Тут же пришел на мостик и Штюрмер и доложил при мне командиру, что кочегарный унтер-офицер Коваль, пробираясь из машинной палубы и узнав, в чем дело, где-то раздобыл лом и кувалду и разбил точило, чем и освободил штуртрос.
Я бросился пеленговать маяк и, получив направление на него с разных сторон, определил, что из-за заклинившегося руля мы волей-неволей повернули вправо, и как раз вовремя, так как мы были намного ближе к маяку, чем я даже предполагал, и с заклинившимся рулем мы прошли западным курсом почти вплотную к подводным камням. Теперь же мы шли опять на юг, и маяк, и камни, и остров были у нас по левому борту.
Часов в 8 вечера мы прошли милях в пяти траверз южной оконечности северного острова, и хотя Пескадорские острова были запрещены японцами для иностранных судов, мы решили, если можно, там отстояться. Повернули на норд-норд-ост и пошли к пройденному острову. Это маленькое расстояние мы прошли в 4 часа и в полночь встали на оба якоря, оставив машину работать самым малым ходом для облегчения давления ветра на корабль, а значит, и на якоря. Как мы спали эту ночь! Утром перед 8 часами офицеры собрались в кают-компанию к чаю. Физически все отдохнули за ночь, но переживания предыдущего дня не изгладились, все еще чувствовалась подавленность. О вчерашнем дне говорили мало, но больше говорили о том, что погода стала лучше, недоумевали, почему не видно японцев, хотя и стоим мы на якоре в запрещенных водах Японского Императорского флота.
Тут рассмешил нас Р.А. Штюрмер, рассказав, что к нему только что подошел Коваль и с тревогой в голосе спросил: «Господин лейтенант, мне ничего не будет за то, что я ночью точило сломал?» Рассказ этот всех настолько рассмешил, что можно было даже подумать, что накануне ничего не произошло. А адмирал сказал: «Ну, господа, мы отдохнули, а после обеда можно будет и сняться с якоря и идти дальше на Филиппины». Настала тишина. Разговоры забыты. Улыбок не видно.
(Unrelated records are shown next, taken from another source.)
(** [None]: out of the fuel of the model.  [().upgrade(..)] panics. *)
Fixpoint recursive_upgrade (fuel : nat) {T} (v : Versioned T) (stored : Z) (bs : bytes) :
    option (outcome (result T Error)) :=
  match fuel with
  | O => None
  | S fuel =>
      match version v with
      | Panic => Some Panic
      | Ret n =>
          if stored =? n then Some (Ret (map_err Candid (idl_deserialize (codec_of v) bs)))
          else
            match v in Versioned T return option (outcome (result T Error)) with
            | VUnit =>
                (fun r => val ← r; match val with Err e => Ret (Err e) | Ok _ => Panic end)
                  <$> recursive_upgrade fuel VUnit stored bs
            | VNext previous _ upgrade _ =>
                (fun r => val ← r;
                   match val with Err e => Ret (Err e) | Ok x => Ok <$> upgrade x end)
                  <$> recursive_upgrade fuel previous stored bs
            end
      end
  end.

Definition read (fuel : nat) {T} (v : Versioned T) (st : bytes) :
    option (outcome (result T Error)) :=
  match read_version st with
  | Panic => Some Panic
  | Ret (Err e) => Some (Ret (Err e))
  | Ret (Ok stored) =>
      match (n ← version v;
             if n <? stored then Ret (Err AttemptedDowngrade)
             else bs ← Testing.stable_bytes st; Ok <$> slice bs VERSION_SIZE (zlength bs)) with
      | Panic => Some Panic
      | Ret (Err e) => Some (Ret (Err e))
      | Ret (Ok bs) => recursive_upgrade fuel v stored bs
      end
  end.

(** The pieces of an encoding, up to the first failure. *)
Fixpoint serialize (pieces : list bytes) (t : Testing.target) :
    outcome (result unit Error * Testing.target) :=
  match pieces with
  | [] => Ret (Ok tt, t)
  | p :: pieces =>
      '(r, t) ← Testing.write_all p t;
      match r with
      | Err e => Ret (Err (Candid (io_error e)), t)
      | Ok _ => serialize pieces t
      end
  end.

Definition write_versioned {T} (v : Versioned T) (n : Z) (payload : T) (st : bytes) :
    outcome (result unit Error * bytes) :=
  '(r, t) ← Testing.write (to_le_bytes 4 n) (Testing.writer_default st, st);
  match r with
  | Err e => Ret (Err (Error_from e), t.2)
  | Ok _ =>
      match idl_serialize (codec_of v) payload with
      | Err e => Ret (Err (Candid e), t.2)
      | Ok pieces => '(r, t) ← serialize pieces t; Ret (r, t.2)
      end
  end.

Definition write {T} (v : Versioned T) (payload : T) (st : bytes) :
    outcome (result unit Error * bytes) :=
  current ← read_version st;
  n ← version v;
  match current with
  | Ok current_version =>
      if n <? current_version then Ret (Err ExistingVersionIsNewer, st)
      else write_versioned v n payload st
  | Err InsufficientSpace => write_versioned v n payload st
  | Err e => Ret (Err e, st)
  end.
End stable.

(** ** lib.rs: state per canister id *)

Module IcStorage.
Section ic_storage.
Context {S : Type}.
Variable default_state : S.

(** The thread-local [store] and the cells its [Rc]s point to, numbered in the
    order of their allocation. *)
Record t := mk { store : gmap (list Z) nat; cells : list S }.

Definition initial : t := mk ∅ [].

(** [store.entry(id).or_default().clone()] *)
Definition get (id : list Z) (s : t) : nat * t :=
  match store s !! id with
  | Some l => (l, s)
  | None =>
      let l := length (cells s) in
      (l, mk (<[id := l]> (store s)) (cells s ++ [default_state]))
  end.

(** Reading and writing through a handle: [borrow] and [borrow_mut]. *)
Definition borrow (l : nat) (s : t) : option S := cells s !! l.
Definition borrow_mut (f : S -> S) (l : nat) (s : t) : t := mk (store s) (alter f l (cells s)).
End ic_storage.
Arguments t : clear implicits.
End IcStorage.

(** ** The stable memory *)

Section testing_laws.
Context `{Target}.
Hypothesis hosted : usize_bits = 64.
Import Testing.
Implicit Types (st : bytes) (w : StableWriter).

(** A memory of whole pages, smaller than 4 GiB. *)
Definition memory_ok st : Prop := (PAGE | zlength st) /\ zlength st < 2 ^ 32.

Definition writer_ok (t : target) : Prop :=
  memory_ok t.2 /\ capacity t.1 * PAGE = zlength t.2 /\ 0 <= offset t.1 <= zlength t.2.

(** What the writer has written so far. *)
Definition written (t : target) : bytes := take (Z.to_nat (offset t.1)) t.2.

Definition growth (len : Z) : Z := (len / PAGE + 1) * PAGE.

(** A buffer fits without growing the memory, or the memory can be grown for it. *)
Definition room (t : target) (buf : bytes) : Prop :=
  offset t.1 + zlength buf <= zlength t.2 \/ zlength t.2 + growth (zlength buf) < umax 32.

#[local] Instance room_dec t buf : Decision (room t buf).
Proof. unfold room. apply _. Defined.

Lemma memory_ok_size st : memory_ok st -> stable_size st * PAGE = zlength st.
Proof.
  intros [[k Hk] Hlt]. pose proof (zlength_nonneg st). unfold stable_size, as_u32.
  rewrite Z.mod_small by lia. rewrite Hk. unfold PAGE. rewrite Z.div_mul by lia. lia.
Qed.

Lemma pages_as_usize_ok c n : c * PAGE = n -> 0 <= n < 2 ^ 32 -> pages_as_usize c = n.
Proof. intros Hc Hn. unfold pages_as_usize. rewrite Hc, hosted, Z.mod_small; [done|plia]. Qed.

Lemma stable_bytes_ok st : memory_ok st -> stable_bytes st = Ret st.
Proof.
  intros Hst. pose proof (zlength_nonneg st). destruct (Hst) as [_ Hlt].
  unfold stable_bytes, stable_read.
  rewrite (pages_as_usize_ok _ (zlength st)) by (by apply memory_ok_size || lia).
  rewrite u_add_ok by (rewrite hosted; plia). cbn [mbind outcome_bind].
  rewrite slice_ok by lia. f_equal. unfold zlength in *. cbn [drop Z.to_nat].
  apply take_ge. lia.
Qed.

Lemma write_grown_ok buf w st :
  writer_ok (w, st) -> offset w + zlength buf <= zlength st ->
  exists t', write_grown buf (w, st) = Ret (Ok (zlength buf), t') /\ writer_ok t' /\
    written t' = written (w, st) ++ buf /\ offset t'.1 = offset w + zlength buf /\
    t'.2 = written (w, st) ++ buf ++ drop (Z.to_nat (offset w + zlength buf)) st /\
    zlength t'.2 = zlength st.
Proof.
  intros (Hst & Hc & Ho) Hfit. cbn [fst snd] in *. pose proof (zlength_nonneg buf).
  pose proof (proj2 Hst). unfold write_grown, stable_write, as_u32. rewrite Z.mod_small by lia.
  rewrite u_add_ok by (rewrite hosted; plia). cbn [mbind outcome_bind].
  destruct (slice_put st (offset w) (offset w + zlength buf) buf) as [st'|] eqn:Hput;
    [|by rewrite slice_put_ok in Hput by lia].
  pose proof (slice_put_spec _ _ _ _ Hput) as (Hlen & _ & _).
  rewrite slice_put_ok in Hput by lia. injection Hput as Hs. fold (written (w, st)) in Hs.
  eexists. split; [done|]. cbn [fst snd offset]. split_and!; [| |done|by rewrite <- Hs|done].
  - unfold writer_ok, memory_ok in *. cbn. rewrite Hlen. split_and!; tauto || lia.
  - unfold written. cbn. rewrite <- Hs, app_assoc. apply take_app_length'.
    unfold zlength in *. cbn. rewrite length_app, length_take. lia.
Qed.

Lemma memory_ok_grown st k :
  memory_ok st -> 0 <= k -> zlength st + k * PAGE < 2 ^ 32 ->
  memory_ok (st ++ replicate (Z.to_nat (k * PAGE)) 0).
Proof.
  intros [Hd _] Hk Hlt. assert (0 <= k * PAGE) by (unfold PAGE; lia).
  assert (zlength (st ++ replicate (Z.to_nat (k * PAGE)) 0) = zlength st + k * PAGE) as Hl
    by (rewrite zlength_app, zlength_replicate; lia).
  split; [|lia]. rewrite Hl. apply Z.divide_add_r; [done|]. by exists k.
Qed.

(** Growing for a buffer adds the pages computed by [write], or fails. *)
Lemma grow_ok len w st :
  writer_ok (w, st) -> 0 <= len < 2 ^ 32 - PAGE ->
  grow (len / PAGE + 1) (w, st) =
    if umax 32 <=? zlength st + growth len then Ret (Err OutOfMemory, (w, st))
    else Ret (Ok tt, (mk_writer (offset w) ((zlength st + growth len) / PAGE),
                      st ++ replicate (Z.to_nat (growth len)) 0)).
Proof.
  intros ([[k Hk] Hlt] & Hc & Ho) Hlen. cbn [fst snd] in *. pose proof (zlength_nonneg st).
  assert (0 <= len / PAGE < 2 ^ 16 - 1) as Hd.
  { unfold PAGE in *. split; [apply Z.div_pos; lia|]. apply Z.div_lt_upper_bound; plia. }
  assert (0 <= growth len < 2 ^ 32) as Hg by (unfold growth, PAGE in *; plia).
  unfold grow, stable_grow. fold (growth len). rewrite Z.mod_small by done.
  rewrite u_add_ok by (rewrite hosted; plia). cbn [mbind outcome_bind].
  destruct (umax 32 <=? _) eqn:Hfull; [done|]. cbn [mbind outcome_bind].
  apply Z.leb_gt in Hfull.
  assert (zlength st / PAGE = k) as Hdiv by (rewrite Hk; apply Z.div_mul; done).
  assert (0 <= k /\ k + (len / PAGE + 1) < 2 ^ 32) as Hk32
    by (unfold umax, growth, PAGE in *; plia).
  unfold as_u32. rewrite Hdiv, Z.mod_small by plia. rewrite u_add_ok by plia.
  cbn [mbind outcome_bind]. repeat f_equal. rewrite Hk. unfold growth.
  replace (k * PAGE + (len / PAGE + 1) * PAGE) with ((k + (len / PAGE + 1)) * PAGE) by ring.
  by rewrite Z.div_mul.
Qed.

Lemma growth_fits len : 0 <= len -> len < growth len.
Proof.
  intros. pose proof (Z.div_mod len PAGE ltac:(done)).
  pose proof (Z.mod_pos_bound len PAGE eq_refl). unfold growth, PAGE in *. plia.
Qed.

Lemma memory_ok_lt st : memory_ok st -> zlength st <= 2 ^ 32 - PAGE.
Proof. intros [[k Hk] Hlt]. unfold PAGE in *. plia. Qed.

(** The memory after growing for [buf]. *)
Lemma writer_ok_grown (buf : bytes) w st :
  writer_ok (w, st) -> zlength st + growth (zlength buf) < umax 32 ->
  writer_ok (mk_writer (offset w) ((zlength st + growth (zlength buf)) / PAGE),
             st ++ replicate (Z.to_nat (growth (zlength buf))) 0) /\
  zlength (st ++ replicate (Z.to_nat (growth (zlength buf))) 0) =
    zlength st + growth (zlength buf).
Proof.
  intros (Hst & Hc & Ho) Hroom. cbn [fst snd] in *.
  pose proof (growth_fits _ (zlength_nonneg buf)). pose proof (zlength_nonneg buf).
  assert (zlength (st ++ replicate (Z.to_nat (growth (zlength buf))) 0) =
          zlength st + growth (zlength buf)) as Hl
    by (rewrite zlength_app, zlength_replicate; lia).
  split; [|done]. split_and!; cbn [fst snd capacity offset]; [| |lia|lia].
  - apply memory_ok_grown; [done| |unfold growth, umax in *; plia].
    apply Z.add_nonneg_nonneg; [|done]. by apply Z.div_pos.
  - rewrite Hl. destruct (proj1 Hst) as [k Hk]. rewrite Hk. unfold growth.
    by rewrite <- Z.mul_add_distr_r, Z.div_mul.
Qed.

Lemma write_ok buf w st :
  writer_ok (w, st) -> zlength buf < 2 ^ 32 - PAGE ->
  if decide (room (w, st) buf) then
    exists t', write buf (w, st) = Ret (Ok (zlength buf), t') /\ writer_ok t' /\
      written t' = written (w, st) ++ buf /\ offset t'.1 = offset w + zlength buf /\
      zlength t'.2 <= zlength st + growth (zlength buf) /\
      (offset w + zlength buf <= zlength st ->
         t'.2 = written (w, st) ++ buf ++ drop (Z.to_nat (offset w + zlength buf)) st)
  else write buf (w, st) = Ret (Err OutOfMemory, (w, st)).
Proof.
  intros Hok Hlen. pose proof Hok as (Hst & Hc & Ho). cbn [fst snd] in *.
  pose proof (memory_ok_lt st Hst) as Hle. pose proof (zlength_nonneg buf) as Hb.
  pose proof (growth_fits _ Hb) as Hg. assert (0 < PAGE) as HP by done.
  assert (0 <= zlength buf / PAGE < 2 ^ 16) as Hd.
  { unfold PAGE in *. split; [apply Z.div_pos; lia|]. apply Z.div_lt_upper_bound; plia. }
  unfold write. rewrite (u_add_ok usize_bits) by (rewrite hosted; plia). cbn [mbind outcome_bind].
  rewrite (pages_as_usize_ok _ (zlength st)) by (done || plia).
  destruct (zlength st <? _) eqn:Hfit; [apply Z.ltb_lt in Hfit|apply Z.ltb_ge in Hfit].
  - unfold as_u32. rewrite Z.mod_small by plia. rewrite u_add_ok by plia.
    cbn [mbind outcome_bind]. rewrite (grow_ok (zlength buf)) by (done || lia).
    unfold room. cbn [fst snd].
    destruct (umax 32 <=? _) eqn:Hfull; [apply Z.leb_le in Hfull|apply Z.leb_gt in Hfull].
    { rewrite decide_False by lia. done. }
    rewrite decide_True by lia. cbn [mbind outcome_bind].
    destruct (writer_ok_grown buf w st Hok Hfull) as [Hok1 Hl].
    edestruct (write_grown_ok buf) as (t' & Hr & Hok' & Hw' & Ho' & Hs & Hl'); [exact Hok1| |].
    { cbn [offset]. lia. }
    exists t'. split_and!; [exact Hr|done| |done|lia|lia].
    rewrite Hw'. f_equal. unfold written. cbn. rewrite take_app_le; [done|].
    unfold zlength in *. lia.
  - rewrite decide_True by (left; cbn; lia).
    destruct (write_grown_ok buf w st Hok) as (t' & Hr & Hok' & Hw' & Ho' & Hs & Hl'); [lia|].
    exists t'. split_and!; auto; lia.
Qed.
End testing_laws.

(** ** Versions and their chain *)

Section stable_laws.
Context `{Target, CandidLib}.
Variable unit_codec : Codec unit.
Hypothesis hosted : usize_bits = 64.
Implicit Types (st bs : bytes) (pieces : list bytes).
#[local] Existing Instance room_dec.

Notation read := (read unit_codec).
Notation write := (write unit_codec).
Notation recursive_upgrade := (recursive_upgrade unit_codec).
Notation codec_of := (codec_of unit_codec).

Definition stored_version st : Z := from_le_bytes (take 4 st).

Lemma not_empty_size st : memory_ok st -> st <> [] -> 4 <= zlength st.
Proof.
  intros [[k Hk] _] He. assert (0 < zlength st) by (unfold zlength; destruct st; cbn; [done|lia]).
  rewrite Hk in *. unfold Testing.PAGE in *. plia.
Qed.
Все молча разошлись.
Когда я вышел на палубу, мне даже показалось, что и погода ничуть не исправилась со вчерашнего дня. Несмотря на испортившееся настроение, работа закипела. Я смог приготовить масляные фонари для ходовых огней, для компаса и для штурманской рубки. На палубе ничего не напоминало о четырехдюймовом стальном буксире. Руль работал исправно. Как будто все в порядке, только старшего инженер-механика все еще не видно.